## Work order
In the records that follow, find the line with "(mqtt.Username c) else [])"; from there, retype every line exactly through the line with "Forall (λ l, l", which also belongs to the answer.

- - -

(** What routing a publish [pub] does for one registry entry: nothing when
    no filter of its session matches the topic, and otherwise the start of
    one delivery to that session, with the granted QoS of the first
    matching filter in the order the runtime enumerates the session's
    subscriptions. *)
Definition started (rt : server.GoRuntime) (pub : mqtt.PublishPacket)
    (st : server.State) (entry : string * nat) (evs : list server.Event)
  : Prop :=
  let c := server.deref (server.heap st) entry.2 in
  (evs = [] ∧
   ∀ f g, server.Subscriptions c !! f = Some g →
          server.topicMatch f (mqtt.Topic pub) = false)
  ∨ (∃ f g, firstFilter (server.range_subs rt (server.Subscriptions c))
                        (mqtt.Topic pub) f g ∧
            server.Subscriptions c !! f = Some g ∧
            evs = [server.EvGo entry.2 pub g]).

(** The SUBACK frame for a packet identifier and its return codes. *)
Definition subackFrame (packetID : Z) (returnCodes : list Z) : list Z :=
  [0x90; mqtt.to_byte (2 + Z.of_nat (length returnCodes))]
  ++ mqtt.PutUint16 packetID ++ returnCodes.

(** The QoS the last entry for [filter] in a SUBSCRIBE asks for. *)
Fixpoint lastRequested (filter : string) (topics : list mqtt.Subscription)
  : option Z :=
  match topics with
  | [] => None
  | sub :: topics' =>
      match lastRequested filter topics' with
      | Some qos => Some qos
      | None =>
          if decide (mqtt.Sub_Topic sub = filter) then Some (mqtt.Sub_QoS sub)
          else None
      end
  end.

(** The state after [client.Subscriptions] becomes [subs]. *)
Definition withSubscriptions (client : nat) (subs : gmap string Z)
    (st : server.State) : server.State :=
  {| server.clients := server.clients st;
     server.retainedMsgs := server.retainedMsgs st;
     server.heap :=
       <[client := {| server.ID := server.ID (server.deref (server.heap st) client);
                      server.Conn := server.Conn (server.deref (server.heap st) client);
                      server.CleanSession :=
                        server.CleanSession (server.deref (server.heap st) client);
                      server.Subscriptions := subs |}]> (server.heap st);
     server.closed := server.closed st;
     server.trace := server.trace st |}.

(** The state with the retained store [m]. *)
Definition withRetained (m : option (gmap string mqtt.PublishPacket))
    (st : server.State) : server.State :=
  {| server.clients := server.clients st;
     server.retainedMsgs := m;
     server.heap := server.heap st;
     server.closed := server.closed st;
     server.trace := server.trace st |}.

(** The events of one iteration of the retained delivery of
    [handleSubscribe], for the session [client]. *)
Definition retainedEvents (client : nat)
    (topics : list mqtt.Subscription) (entry : string * mqtt.PublishPacket)
  : list server.Event :=
  match server.firstSubMatch topics entry.1 with
  | Some sub => [server.EvGo client entry.2 (mqtt.Sub_QoS sub)]
  | None => []
  end.

(** The retained store after a PUBLISH: a retained publish with a payload
    is stored under its topic, one without payload removes the entry of its
    topic, and a publish without the retain flag leaves the store alone. *)
Definition stored (publishPkt : mqtt.PublishPacket)
    (m : option (gmap string mqtt.PublishPacket))
  : option (gmap string mqtt.PublishPacket) :=
  if mqtt.Retain publishPkt then
    match mqtt.Payload publishPkt with
    | [] => delete (mqtt.Topic publishPkt) <$> m
    | _ :: _ => insert (mqtt.Topic publishPkt) publishPkt <$> m
    end
  else m.

(** Every retained message is stored under its own topic. *)
Definition keyed (st : server.State) : Prop :=
  ∀ k msg, retained st !! k = Some msg → mqtt.Topic msg = k.

(** The validation rules the specification lists. *)
Definition listedRules (c : config.Config) : Prop :=
  1 ≤ config.Port (config.Server c) ≤ 65535 ∧
  (config.TLS_Enabled (config.TLS c) = true →
   config.CertFile (config.TLS c) ≠ "" ∧ config.KeyFile (config.TLS c) ≠ "") ∧
  config.Backend (config.Storage c) ∈ ["memory"; "bbolt"; "redis"] ∧
  config.MaxQoS (config.QoS c) ≤ 2 ∧
  config.Level (config.Logging c) ∈ ["debug"; "info"; "warn"; "error"] ∧
  (config.Metrics_Enabled (config.Metrics c) = true →
   config.Metrics_Port (config.Metrics c) ≠ config.Port (config.Server c)).

(** The rules [Validate] enforces: the listed ones, and the range of the
    metrics port when metrics are enabled. *)
Definition enforcedRules (c : config.Config) : Prop :=
  listedRules c ∧
  (config.Metrics_Enabled (config.Metrics c) = true →
   1 ≤ config.Metrics_Port (config.Metrics c) ≤ 65535).

(** The packet a subscriber decodes from the frame [deliverMessage] builds
    for [pub] at subscription QoS [subQoS]. *)
Definition redelivered (pub : mqtt.PublishPacket) (subQoS : Z)
  : mqtt.PublishPacket :=
  let qos := Z.min (mqtt.QoS pub) subQoS in
  {| mqtt.Dup := mqtt.Dup pub;
     mqtt.QoS := qos;
     mqtt.Retain := mqtt.Retain pub;
     mqtt.Topic := mqtt.Topic pub;
     mqtt.PacketID :=
       if qos >? 0 then (if mqtt.PacketID pub =? 0 then 1 else mqtt.PacketID pub)
       else 0;
     mqtt.Payload := mqtt.Payload pub |}.

(** The variable header and payload of a SUBSCRIBE: the packet identifier,
    then each filter as a length-prefixed string followed by its QoS
    byte. *)
Definition subscribeBody (packetID : Z) (topics : list mqtt.Subscription)
  : list Z :=
  mqtt.PutUint16 packetID
  ++ concat ((λ sub, mqtt.WriteString (mqtt.Sub_Topic sub) ++ [mqtt.Sub_QoS sub])
             <$> topics).

(** The variable header and payload of an UNSUBSCRIBE: the packet
    identifier, then each filter as a length-prefixed string. *)
Definition unsubscribeBody (packetID : Z) (topics : list string) : list Z :=
  mqtt.PutUint16 packetID ++ concat (mqtt.WriteString <$> topics).

(** A byte field behind its 16-bit length (will message, password). *)
Definition lengthPrefixed (b : list Z) : list Z :=
  mqtt.PutUint16 (Z.of_nat (length b)) ++ b.

(** The variable header and payload of a CONNECT with connect flags
    [flags]: protocol name and level, the flags, the keep-alive, the client
    identifier, and the will, user name and password that the flags
    announce. *)
Definition connectBody (c : mqtt.ConnectPacket) (flags : Z) : list Z :=
  mqtt.WriteString (mqtt.ProtocolName c)
  ++ [mqtt.ProtocolVersion c; flags]
  ++ mqtt.PutUint16 (mqtt.KeepAlive c)
  ++ mqtt.WriteString (mqtt.ClientID c)
  ++ (if mqtt.WillFlag c
      then mqtt.WriteString (mqtt.WillTopic c) ++ lengthPrefixed (mqtt.WillMessage c)
      else [])
  ++ (if mqtt.UsernameFlag c then mqtt.WriteString (mqtt.Username c) else [])
  ++ (if mqtt.PasswordFlag c then lengthPrefixed (mqtt.Password c) else []).

(** The flag fields of [c] are the bits of [flags], and the fields the
    flags leave out are empty. *)
Definition connectFlags (c : mqtt.ConnectPacket) (flags : Z) : Prop :=
  mqtt.UsernameFlag c = (Z.land flags 0x80 >? 0) ∧
  mqtt.PasswordFlag c = (Z.land flags 0x40 >? 0) ∧
  mqtt.WillRetain c = (Z.land flags 0x20 >? 0) ∧
  mqtt.WillQoS c = Z.land (Z.shiftr flags 3) 0x03 ∧
  mqtt.WillFlag c = (Z.land flags 0x04 >? 0) ∧
  mqtt.CleanSession c = (Z.land flags 0x02 >? 0) ∧
  (mqtt.WillFlag c = false → mqtt.WillTopic c = "" ∧ mqtt.WillMessage c = []) ∧
  (mqtt.UsernameFlag c = false → mqtt.Username c = "") ∧
  (mqtt.PasswordFlag c = false → mqtt.Password c = []).

(** Every field of [c] fits its 16-bit length or value. *)
Definition connectSized (c : mqtt.ConnectPacket) : Prop :=
  mqtt.len (mqtt.ProtocolName c) < 65536 ∧
  0 ≤ mqtt.KeepAlive c < 65536 ∧
  mqtt.len (mqtt.ClientID c) < 65536 ∧
  mqtt.len (mqtt.WillTopic c) < 65536 ∧
  Z.of_nat (length (mqtt.WillMessage c)) < 65536 ∧
  mqtt.len (mqtt.Username c) < 65536 ∧
  Z.of_nat (length (mqtt.Password c)) < 65536.

(** Topic levels joined by ['/']. *)
Fixpoint joinLevels (levels : list string) : string :=
  match levels with
  | [] => ""
  | [l] => l
  | l :: levels' => l +:+ String "/" (joinLevels levels')
  end.

(** Levels without a wildcard. *)
Definition plain (levels : list string) : Prop :=
  Forall (λ l, l ≠ "#" ∧ l ≠ "+") levels.

(** The state a computation ends in, whether it returns or panics. *)
Definition final {A} (o : server.outcome A) : server.State :=
  match o with
  | server.Done _ st => st
  | server.Panic _ st => st
  end.

(** Every registry entry addresses a session object, and the object carries
    the identifier it is registered under. *)
Definition registered (st : server.State) : Prop :=
  ∀ id p, server.clients st !! id = Some p →
          (p < length (server.heap st))%nat ∧
          server.ID (server.deref (server.heap st) p) = id.

(** [st'] is [st], grown: every registered identifier is still registered,
    every session object is still there with its identifier and its
    socket, every closed socket is still closed, and the trace has only
    been added to. *)
Definition grows (st st' : server.State) : Prop :=
  (∀ id, is_Some (server.clients st !! id) → is_Some (server.clients st' !! id)) ∧
  (∀ p c, server.heap st !! p = Some c →
          ∃ c', server.heap st' !! p = Some c' ∧
                server.ID c' = server.ID c ∧ server.Conn c' = server.Conn c) ∧
  server.closed st ⊆ server.closed st' ∧
  server.trace st `prefix_of` server.trace st'.

(** What the broker does in one step: it grows, and keeps the registry
    consistent. *)
Definition step (st st' : server.State) : Prop :=
  grows st st' ∧ (registered st → registered st').

(** The UNSUBACK frame for a packet identifier. *)
Definition unsubackFrame (packetID : Z) : list Z :=
  [0xB0; 2] ++ mqtt.PutUint16 packetID.

(** The PUBACK frame for a packet identifier. *)
Definition pubackFrame (packetID : Z) : list Z :=
  [0x40; 2] ++ mqtt.PutUint16 packetID.

(** The first entry of a SUBSCRIBE, in request order, whose filter matches
    [topic]. *)
Definition firstRequest (topics : list mqtt.Subscription) (topic : string)
    (sub : mqtt.Subscription) : Prop :=
  ∃ i, topics !! i = Some sub ∧
       server.topicMatch (mqtt.Sub_Topic sub) topic = true ∧
       ∀ j sub', (j < i)%nat → topics !! j = Some sub' →
                 server.topicMatch (mqtt.Sub_Topic sub') topic = false.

- - -

## Answer
  ++ (if mqtt.UsernameFlag c then mqtt.WriteString (mqtt.Username c) else [])
  ++ (if mqtt.PasswordFlag c then lengthPrefixed (mqtt.Password c) else []).

(** The flag fields of [c] are the bits of [flags], and the fields the
    flags leave out are empty. *)
Definition connectFlags (c : mqtt.ConnectPacket) (flags : Z) : Prop :=
  mqtt.UsernameFlag c = (Z.land flags 0x80 >? 0) ∧
  mqtt.PasswordFlag c = (Z.land flags 0x40 >? 0) ∧
  mqtt.WillRetain c = (Z.land flags 0x20 >? 0) ∧
  mqtt.WillQoS c = Z.land (Z.shiftr flags 3) 0x03 ∧
  mqtt.WillFlag c = (Z.land flags 0x04 >? 0) ∧
  mqtt.CleanSession c = (Z.land flags 0x02 >? 0) ∧
  (mqtt.WillFlag c = false → mqtt.WillTopic c = "" ∧ mqtt.WillMessage c = []) ∧
  (mqtt.UsernameFlag c = false → mqtt.Username c = "") ∧
  (mqtt.PasswordFlag c = false → mqtt.Password c = []).

(** Every field of [c] fits its 16-bit length or value. *)
Definition connectSized (c : mqtt.ConnectPacket) : Prop :=
  mqtt.len (mqtt.ProtocolName c) < 65536 ∧
  0 ≤ mqtt.KeepAlive c < 65536 ∧
  mqtt.len (mqtt.ClientID c) < 65536 ∧
  mqtt.len (mqtt.WillTopic c) < 65536 ∧
  Z.of_nat (length (mqtt.WillMessage c)) < 65536 ∧
  mqtt.len (mqtt.Username c) < 65536 ∧
  Z.of_nat (length (mqtt.Password c)) < 65536.

(** Topic levels joined by ['/']. *)
Fixpoint joinLevels (levels : list string) : string :=
  match levels with
  | [] => ""
  | [l] => l
  | l :: levels' => l +:+ String "/" (joinLevels levels')
  end.

(** Levels without a wildcard. *)
Definition plain (levels : list string) : Prop :=
  Forall (λ l, l ≠ "#" ∧ l ≠ "+") levels.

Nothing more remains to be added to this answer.